AI Assisted Activities

  • ☐When AI generates infrastructure configurations or deployment scripts, define reliability outcome metrics upfront and measure whether AI-generated changes achieve intended user outcomes, not just technical completion.
  • ☐Use AI to help analyze outcome data from your monitoring and identify patterns, but have human team members interpret what those patterns mean for users and the mission.
  • ☐Have AI help draft outcome definitions and success criteria for your infrastructure changes, but ensure the team validates them against real user needs and business goals before deploying.
  • ☐Use AI to track and report on reliability outcome metrics, but schedule human team reviews to discuss what the metrics mean and how to adjust infrastructure based on observed impact.

Evidence of Progress

  • ☐Infra changes include outcome hypotheses and post-release readouts.
  • ☐You rolled back or tuned based on outcome metrics, not just logs.

5) Domain Knowledge

Understand service dependencies and business constraints.

πŸ’‘

Learn More

For more information and deeper understanding of this principle, refer to the 5) Domain Knowledge section in the framework.

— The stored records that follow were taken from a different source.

(* ===== verification/SbullModule.v ===== *)
(** * sbull: loading and unloading (src/ldd4/sbull/sbull.c)

    The array of devices, each set up and released by the operations of
    [Sbull], and the registration of the major number under a name. *)

From stdpp Require Import base tactics numbers list strings.
From S2P Require Import Prelude KMonad Registry Sbull.
From Stdlib Require Import ZArith Lia.

Open Scope Z_scope.

(** ** Data *)

Record sbull_mod := SbullMod {
  sbull_major : Z;
  ndevices : Z;
  Devices : option (list sbull_dev);
  sbull_regs : registry
}.

Definition set_sbull_major (v : Z) (x : sbull_mod) : sbull_mod :=
  SbullMod v (ndevices x) (Devices x) (sbull_regs x).
Definition set_Devices (v : option (list sbull_dev)) (x : sbull_mod) : sbull_mod :=
  SbullMod (sbull_major x) (ndevices x) v (sbull_regs x).
Definition set_sbull_regs (v : registry) (x : sbull_mod) : sbull_mod :=
  SbullMod (sbull_major x) (ndevices x) (Devices x) v.

#[export] Instance sbull_mod_registry : HasRegistry sbull_mod :=
  { registry_of := sbull_regs; set_registry := set_sbull_regs; registry_set g s := eq_refl }.

#[export] Instance sbull_mod_table : HasTable sbull_mod sbull_dev.
Proof.
  refine {| table_of := Devices; set_table l := set_Devices (Some l) |}; try done.
  by intros l [] [= ->].
Defined.

(** A major number registered under a name, and the block of the devices. *)
Definition blkdev (name : string) (major : Z) : resource := Res name major.
Definition Devices_block : resource := Res "Devices" 0.

(** On a 64-bit machine. *)
Definition sizeof_sbull_dev : Z := 88.

(** ** Loading *)

Section sbull_module.
(** The parameters, and what [kmalloc] leaves in a device. *)
Context (nsectors hardsect_size request_mode : Z) (garbage : sbull_dev).

(** [register_blkdev(sbull_major, "sbull")]: asked for major 0 it answers the
    number it chose, asked for another it answers 0; or a negative error. *)
Definition register_sbull : K sbull_mod Z :=
  ma ← gets sbull_major;
  z ← call (kint "register_blkdev");
  (if z <? 0 then mret tt else hold (blkdev "sbull" (if ma =? 0 then z else ma)));;
  mret z.

Definition sbull_init : K sbull_mod Z :=
  major ← register_sbull;
  modify (set_sbull_major major);;
  if major <=? 0 then mret (- EBUSY) else
  n ← gets ndevices;
  p ← call (kmalloc (n * sizeof_sbull_dev));
  if p =? 0 then
    modify (set_Devices None);;
    give_back (blkdev "sbd" major);;
    mret (- ENOMEM)
  else
    hold Devices_block;;
    modify (set_Devices (Some (replicate (Z.to_nat n) garbage)));;
    for_each (Z.to_nat n) 0 (λ i, at_entry i (setup_device nsectors hardsect_size request_mode));;
    mret 0.

Definition sbull_exit : K sbull_mod unit :=
  n ← gets ndevices;
  for_each (Z.to_nat n) 0 (λ i, at_entry i exit_device);;
  major ← gets sbull_major;
  give_back (blkdev "sbull" major);;
  give_back Devices_block.

(** ** Specification *)

(** A device whose memory was not freed, and one with nothing left. *)
Definition dev_ready (d : sbull_dev) : Prop := data d ≠ VFreed.
Definition dev_gone (d : sbull_dev) : Prop :=
  (data d = VNull ∨ data d = VFreed) ∧ queue d = false ∧ gd d = false ∧ timer d = None.

Record sbull_ready (s : sbull_mod) : Prop := {
  sr_devices : ∃ l, Devices s = Some l ∧ length l = Z.to_nat (ndevices s) ∧ Forall dev_ready l;
  sr_regs : owned [Devices_block; blkdev "sbull" (sbull_major s)] s
}.

(** The answers allowed: queues and disk structures are granted (see
    [Sbull.sbull_double_vfree] for what happens otherwise), memory may be
    refused; loaded, the devices are used and nothing else. *)
Record sbull_contract (C : contract sbull_mod) : Prop := {
  sb_reg : ∀ z, c_ans C (kint "register_blkdev") z → z ≠ 0;
  sb_queue : ∀ s z, s = "alloc_disk"%string ∨ s = "blk_init_queue"%string ∨
    s = "blk_alloc_queue"%string → c_ans C (kint s) z → z ≠ 0;
  sb_used : ∀ s s', c_rely C s s' → sbull_ready s → sbull_ready s'
}.

(** The module with a dynamic major, before it is loaded. *)
Definition sbull_fresh (major n : Z) : sbull_mod := SbullMod major n None empty_registry.

Lemma wp_make_queue C service d (Q : bool → sbull_dev → Prop) :
  (∀ z, c_ans C (kint service) z → z ≠ 0) → Q true (set_queue true d) →
  wp C (make_queue service) Q d.
Proof. intros HC HQ. unfold make_queue. repeat wp_step; [by apply HC in H|done]. Qed.

Lemma wp_setup_device C d :
  (∀ s z, s = "alloc_disk"%string ∨ s = "blk_init_queue"%string ∨
    s = "blk_alloc_queue"%string → c_ans C (kint s) z → z ≠ 0) →
  wp C (setup_device nsectors hardsect_size request_mode) (λ _, dev_ready) d.
Proof.
  intros HC. unfold setup_device. do 5 wp_step; [by wp_step|]. wp_step. wp_step. wp_step.
  wp_step; apply wp_make_queue; try (intros z0 Hz0; eapply HC; [|exact Hz0]; by auto);
    cbn [negb]; repeat wp_step; try done; exfalso; eapply HC; try done; auto.
Qed.

Lemma wp_exit_device C d : dev_ready d → wp C exit_device (λ _, dev_gone) d.
Proof.
  intros Hd. unfold exit_device, vfree_data. repeat wp_step. unfold dev_ready in Hd. cbn.
  destruct (data d) eqn:E; [wp_step|wp_step|done]; (split; [|done]); cbn; rewrite ?E; auto.
Qed.

Lemma wp_sbull_exit C s (Q : unit → sbull_mod → Prop) :
  sbull_ready s →
  (∀ s', owned [] s' → (∃ l, Devices s' = Some l ∧ Forall dev_gone l) → Q tt s') →
  wp C sbull_exit Q s.
Proof.
  intros [(l & Hl & Hlen & Hr) Ho] HQ. unfold sbull_exit. wp_step. wp_step. wp_step. rewrite <-Hlen.
  apply (wp_for_entries C (λ _, exit_device) dev_ready dev_gone l); [done|done| |].
  { intros _ d. apply wp_exit_device. }
  intros l' _ Hg. wp_step. wp_step. wp_step. apply wp_give_back, wp_give_back, HQ; [|by exists l'].
  apply (owned_del Devices_block), (owned_del (blkdev "sbull" (sbull_major s))).
  eapply owned_perm, Ho. apply Permutation_swap.
Qed.

(** Loading, with a dynamic major. *)
Lemma wp_sbull_init C n (Q : Z → sbull_mod → Prop) :
  sbull_contract C →
  (∀ m, Q (- EBUSY) (sbull_fresh m n)) →
  (∀ m, Q (- ENOMEM) (SbullMod m n None (Registry [blkdev "sbull" m] [blkdev "sbd" m]))) →
  (∀ s, sbull_ready s → Q 0 s) →
  wp C sbull_init Q (sbull_fresh 0 n).
Proof.
  intros HC Hbusy Hmem HQ. unfold sbull_init, register_sbull. do 7 wp_step.
  - do 4 wp_step. rewrite (proj2 (Z.leb_le z 0)) by lia. wp_step. apply Hbusy.
  - apply (sb_reg _ HC) in H. apply wp_hold. wp_step. wp_step. wp_step.
    rewrite (proj2 (Z.leb_gt z 0)) by lia. change (sbull_major (sbull_fresh 0 n) =? 0) with true.
    cbn iota. do 5 wp_step.
    + wp_step. wp_step. wp_step. apply wp_give_back. wp_step. cbn. unfold reg_del. cbn.
      rewrite decide_False; [apply Hmem|]. by intros [= ?]%list_elem_of_singleton.
    + wp_step. apply wp_hold. wp_step. wp_step. wp_step.
      change (ndevices _) with n. set (l := replicate (Z.to_nat n) garbage). set (s1 := set_Devices _ _).
      replace (Z.to_nat n) with (length l) by apply length_replicate.
      apply (wp_for_entries C (λ _, setup_device nsectors hardsect_size request_mode)
               (λ _, True) dev_ready l); [done|by apply Forall_true| |].
      { intros _ d _. by apply wp_setup_device, sb_queue. }
      intros l' Hl' Hr. wp_step. apply HQ. split.
      * exists l'. split_and!; [done| |done]. by rewrite Hl'; apply length_replicate.
      * exact (owns_add Devices_block _ _ (owns_add (blkdev "sbull" z) _ _ owns_empty)).
Qed.

(** A kernel with every answer but no queue, and none for the registration. *)
Definition sbull_kernel : contract sbull_mod :=
  Contract (λ c z, doc_ans c z ∧ match c with kint _ => z ≠ 0 | _ => True end)
    (λ s s', sbull_ready s → sbull_ready s') False.

Lemma sbull_kernel_ok : sbull_contract sbull_kernel.
Proof. split; [by intros z []|by intros s z _ []|done]. Qed.
End sbull_module.

(** ** Properties *)

(** What loading with a dynamic major, using the driver and unloading it comes
    to, from the result of the load. *)
Definition sbull_outcome (r : Z) (s : sbull_mod) : Prop :=
  if r =? 0 then owned [] s ∧ ∃ l, Devices s = Some l ∧ Forall dev_gone l
  else if r =? - EBUSY then owned [] s
  else r = - ENOMEM ∧
    sbull_regs s = Registry [blkdev "sbull" (sbull_major s)] [blkdev "sbd" (sbull_major s)].

(** Loading the driver with a dynamic major, using it and unloading it:
    every device is released and all that was registered given back. A load
    that cannot get a number holds nothing; one that cannot get memory leaves
    the number registered, for it gives back another name. *)
Theorem sbull_module_unloads nsectors hardsect_size request_mode garbage C n :
  sbull_contract C →
  wp C (r ← sbull_init nsectors hardsect_size request_mode garbage;
        if r =? 0 then interfere;; sbull_exit;; mret r else mret r)
    sbull_outcome (sbull_fresh 0 n).
Proof.
  intros HC. wp_step. apply wp_sbull_init; [done|intros m; by wp_step|intros m; by wp_step|].
  intros s Hs. change (0 =? 0) with true. cbn iota. wp_step. wp_step.
  apply (sb_used _ HC) in H; [|done]. wp_step. apply wp_sbull_exit; [done|].
  intros s2 H2 Hg. by wp_step.
Qed.

Lemma sbull_module_unloads_witness :
  wp sbull_kernel (r ← sbull_init 1024 512 RM_SIMPLE (SbullDev 0 VNull 0 0 false false false None);
        if r =? 0 then interfere;; sbull_exit;; mret r else mret r)
    sbull_outcome (sbull_fresh 0 4).
Proof. apply sbull_module_unloads, sbull_kernel_ok. Defined.

(** With a major given as parameter the driver never loads: the kernel answers
    0 when it grants the number, which the driver takes for a failure, and the
    number stays registered. *)
Lemma sbull_given_major nsectors hardsect_size request_mode garbage n major o :
  0 < major → ans o (kint "register_blkdev") 0%nat = 0 →
  run o (sbull_init nsectors hardsect_size request_mode garbage) (sbull_fresh major n) =
  Done (- EBUSY, SbullMod 0 n None (Registry [blkdev "sbull" major] [])).
Proof.
  intros Hm Ho. unfold run, sbull_init, register_sbull, gets, get, call, modify, hold.
  unfold mbind, K_bind, mret, K_ret. cbn. rewrite Ho. cbn.
  by rewrite (proj2 (Z.eqb_neq major 0)) by lia.
Qed.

Workbook Activities (do now)

  • ☐Create a dependency map for a key journey showing services, queues, and external calls with owners.
  • ☐Mark which dependencies are front stage vs. back stage; highlight weakest links and owners.
  • ☐Review one compliance/policy constraint (data residency, retention) that affects this change and document it.
  • ☐Inspect a past reliability incident in this domain; list a guardrail or monitor to add now.
  • ☐Validate one third-party dependency assumption and record the result in the runbook.

AI Assisted Activities

  • ☐Use AI to help summarize domain documentation, service dependencies, or compliance requirements, but validate AI-generated domain knowledge through direct engagement with domain experts and system reviews.
  • ☐Have AI generate questions about domain constraints or ecosystem relationships for your infrastructure, then use those questions in conversations with domain experts to build deep understanding.
  • ☐Use AI to help draft dependency maps or service diagrams, but ensure team members review them with domain experts to verify accuracy and completeness.
  • ☐Have AI analyze past incidents or domain-related infrastructure issues, then discuss those insights with the team and domain experts to identify patterns and prevent similar problems.

Evidence of Progress

  • ☐You can point to the most fragile dependency for a user journey and the mitigation in place.
  • ☐Runbooks reference domain/policy constraints explicitly.

6) The Art of Storytelling

Translate infra work into user value.

πŸ’‘

Learn More

For more information and deeper understanding of this principle, refer to the 6) The Art of Storytelling section in the framework.

Workbook Activities (do now)

  • ☐Explain one reliability improvement as a user story: who is helped, what changed, and by how much.
  • ☐Create two summaries of an incident: technical (root cause) and user-facing (impact, prevention).
  • ☐Share a before/after narrative of a perf fix with charts and the user task it improved.
  • ☐Add a user quote or support snippet about reliability to your next ops update.
  • ☐Record a 60-second video explaining how this change protects a specific user journey.

AI Assisted Activities

  • ☐Use AI to help structure or draft infrastructure stories and incident summaries, but refine them with real user anecdotes, emotions, and personal observations from direct user interactions.
  • ☐Have AI generate different versions of infrastructure updates for different audiences (technical peers vs stakeholders), but ensure each version includes authentic human stories about real user impact.
  • ☐Use AI to help summarize infrastructure work in demos, but lead presentations with human stories about real users affected by reliability issues, using AI-generated summaries as supporting material.
  • ☐Have AI help draft runbooks or infrastructure documentation, but always include real user quotes, data points, or anecdotes that connect your infrastructure work to human impact.

Evidence of Progress

  • ☐Stakeholders can retell your infra updates in business terms.
  • ☐Teams cite your incident summaries to justify preventative work.